(** X15. Submitting the form.  With a blank title nothing is sent and
    the state stays as it is.  Otherwise the in-memory server accepts
    the request (the 400 path is never taken from the form): the task
    it creates has the trimmed title and description, status "todo",
    the priority of the form when it is one of the enumeration and
    "medium" otherwise, and no due date when the field is empty; once
    the answer is delivered the board puts the task in front of its
    collection and resets the form. *)
Theorem form_submission (app : App.AppState) :
  (trim (App.title app) = [] → ∀ fetch, App.handleCreateTask fetch app = app)
  ∧ (trim (App.title app) ≠ [] →
     ∀ (now dateNow : Z) (st : State Db),
     ∃ task,
       post_tasks false parseDate Db Task_create now dateNow
         (App.createBody app) st
       = (mkResponse 201 (BTask task), mkState (task :: inMemoryTasks st) (db st))
       ∧ title task = trim (App.title app)
       ∧ description task = trim (App.description app)
       ∧ status task = u16 "todo"
       ∧ (App.priority app ∈ allowedPriority → priority task = App.priority app)
       ∧ (App.priority app ∉ allowedPriority → priority task = u16 "medium")
       ∧ (App.dueDate app = [] → dueDate task = None)
       ∧ ∀ fetch,
           (∀ body0, delivered
                       (post_tasks false parseDate Db Task_create now dateNow
                          body0 st).1 (fetch body0)) →
           App.handleCreateTask fetch app
           = App.mkApp (task :: App.tasks app) (u16 "") (u16 "") (u16 "medium")
               (u16 "") (App.statusFilter app) (App.priorityFilter app)
               false (u16 "")).
Proof.
  split.
  - intros Ht fetch. unfold App.handleCreateTask, truthy.
    by rewrite (bool_decide_eq_true_2 _ Ht).
  - intros Ht now dateNow st.
    destruct (createBody_props app) as (Bt & Bd & Bp & Bs & Bq).
    assert (Hdate : ¬ dateThrows (App.createBody app)).
    { unfold dateThrows. rewrite Bq. intros [_ H].
      by destruct (truthy (JStr (App.dueDate app))). }
    destruct (post_fields_memory parseDate Db Task_create now dateNow
                (App.createBody app) st (App.title app) Bt Ht Hdate)
      as (task & E & _ & _ & Etitle & Hd & _ & Hp & Hnp & _ & Hns & _ & Hnq).
    exists task. split; [exact E |]. split; [exact Etitle |].
    split; [by apply Hd |]. split.
    { apply Hns. rewrite Bs. intros (s & Hs & _). discriminate. }
    split.
    { intros Hin. assert (Hv : validPriority (prop (App.createBody app) "priority")).
      { rewrite Bp. by eexists. }
      specialize (Hp Hv). rewrite Bp in Hp. by injection Hp. }
    split.
    { intros Hnin. apply Hnp. rewrite Bp. intros (p & [= <-] & Hin). done. }
    split.
    { intros Hq. apply Hnq. rewrite Bq, Hq. simpl. intros [Hv _]. discriminate. }
    intros fetch Hfetch.
    destruct (Hfetch (App.createBody app)) as (json & Ef & Hjson).
    rewrite E in Ef, Hjson. cbn [fst code body] in Ef, Hjson.
    unfold App.handleCreateTask, truthy.
    rewrite (bool_decide_eq_false_2 _ Ht). cbn [negb].
    by rewrite Ef, (Hjson task eq_refl).
Qed.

———

**INSTRUCTIONS TO FOLLOW**. All the material, top to bottom: write it out again precisely.

**OUTPUT**.
(** X15. Submitting the form.  With a blank title nothing is sent and
    the state stays as it is.  Otherwise the in-memory server accepts
    the request (the 400 path is never taken from the form): the task
    it creates has the trimmed title and description, status "todo",
    the priority of the form when it is one of the enumeration and
    "medium" otherwise, and no due date when the field is empty; once
    the answer is delivered the board puts the task in front of its
    collection and resets the form. *)
Theorem form_submission (app : App.AppState) :
  (trim (App.title app) = [] → ∀ fetch, App.handleCreateTask fetch app = app)
  ∧ (trim (App.title app) ≠ [] →
     ∀ (now dateNow : Z) (st : State Db),
     ∃ task,
       post_tasks false parseDate Db Task_create now dateNow
         (App.createBody app) st
       = (mkResponse 201 (BTask task), mkState (task :: inMemoryTasks st) (db st))
       ∧ title task = trim (App.title app)
       ∧ description task = trim (App.description app)
       ∧ status task = u16 "todo"
       ∧ (App.priority app ∈ allowedPriority → priority task = App.priority app)
       ∧ (App.priority app ∉ allowedPriority → priority task = u16 "medium")
       ∧ (App.dueDate app = [] → dueDate task = None)
       ∧ ∀ fetch,
           (∀ body0, delivered
                       (post_tasks false parseDate Db Task_create now dateNow
                          body0 st).1 (fetch body0)) →
           App.handleCreateTask fetch app
           = App.mkApp (task :: App.tasks app) (u16 "") (u16 "") (u16 "medium")
               (u16 "") (App.statusFilter app) (App.priorityFilter app)
               false (u16 "")).
Proof.
  split.
  - intros Ht fetch. unfold App.handleCreateTask, truthy.
    by rewrite (bool_decide_eq_true_2 _ Ht).
  - intros Ht now dateNow st.
    destruct (createBody_props app) as (Bt & Bd & Bp & Bs & Bq).
    assert (Hdate : ¬ dateThrows (App.createBody app)).
    { unfold dateThrows. rewrite Bq. intros [_ H].
      by destruct (truthy (JStr (App.dueDate app))). }
    destruct (post_fields_memory parseDate Db Task_create now dateNow
                (App.createBody app) st (App.title app) Bt Ht Hdate)
      as (task & E & _ & _ & Etitle & Hd & _ & Hp & Hnp & _ & Hns & _ & Hnq).
    exists task. split; [exact E |]. split; [exact Etitle |].
    split; [by apply Hd |]. split.
    { apply Hns. rewrite Bs. intros (s & Hs & _). discriminate. }
    split.
    { intros Hin. assert (Hv : validPriority (prop (App.createBody app) "priority")).
      { rewrite Bp. by eexists. }
      specialize (Hp Hv). rewrite Bp in Hp. by injection Hp. }
    split.
    { intros Hnin. apply Hnp. rewrite Bp. intros (p & [= <-] & Hin). done. }
    split.
    { intros Hq. apply Hnq. rewrite Bq, Hq. simpl. intros [Hv _]. discriminate. }
    intros fetch Hfetch.
    destruct (Hfetch (App.createBody app)) as (json & Ef & Hjson).
    rewrite E in Ef, Hjson. cbn [fst code body] in Ef, Hjson.
    unfold App.handleCreateTask, truthy.
    rewrite (bool_decide_eq_false_2 _ Ht). cbn [negb].
    by rewrite Ef, (Hjson task eq_refl).
Qed.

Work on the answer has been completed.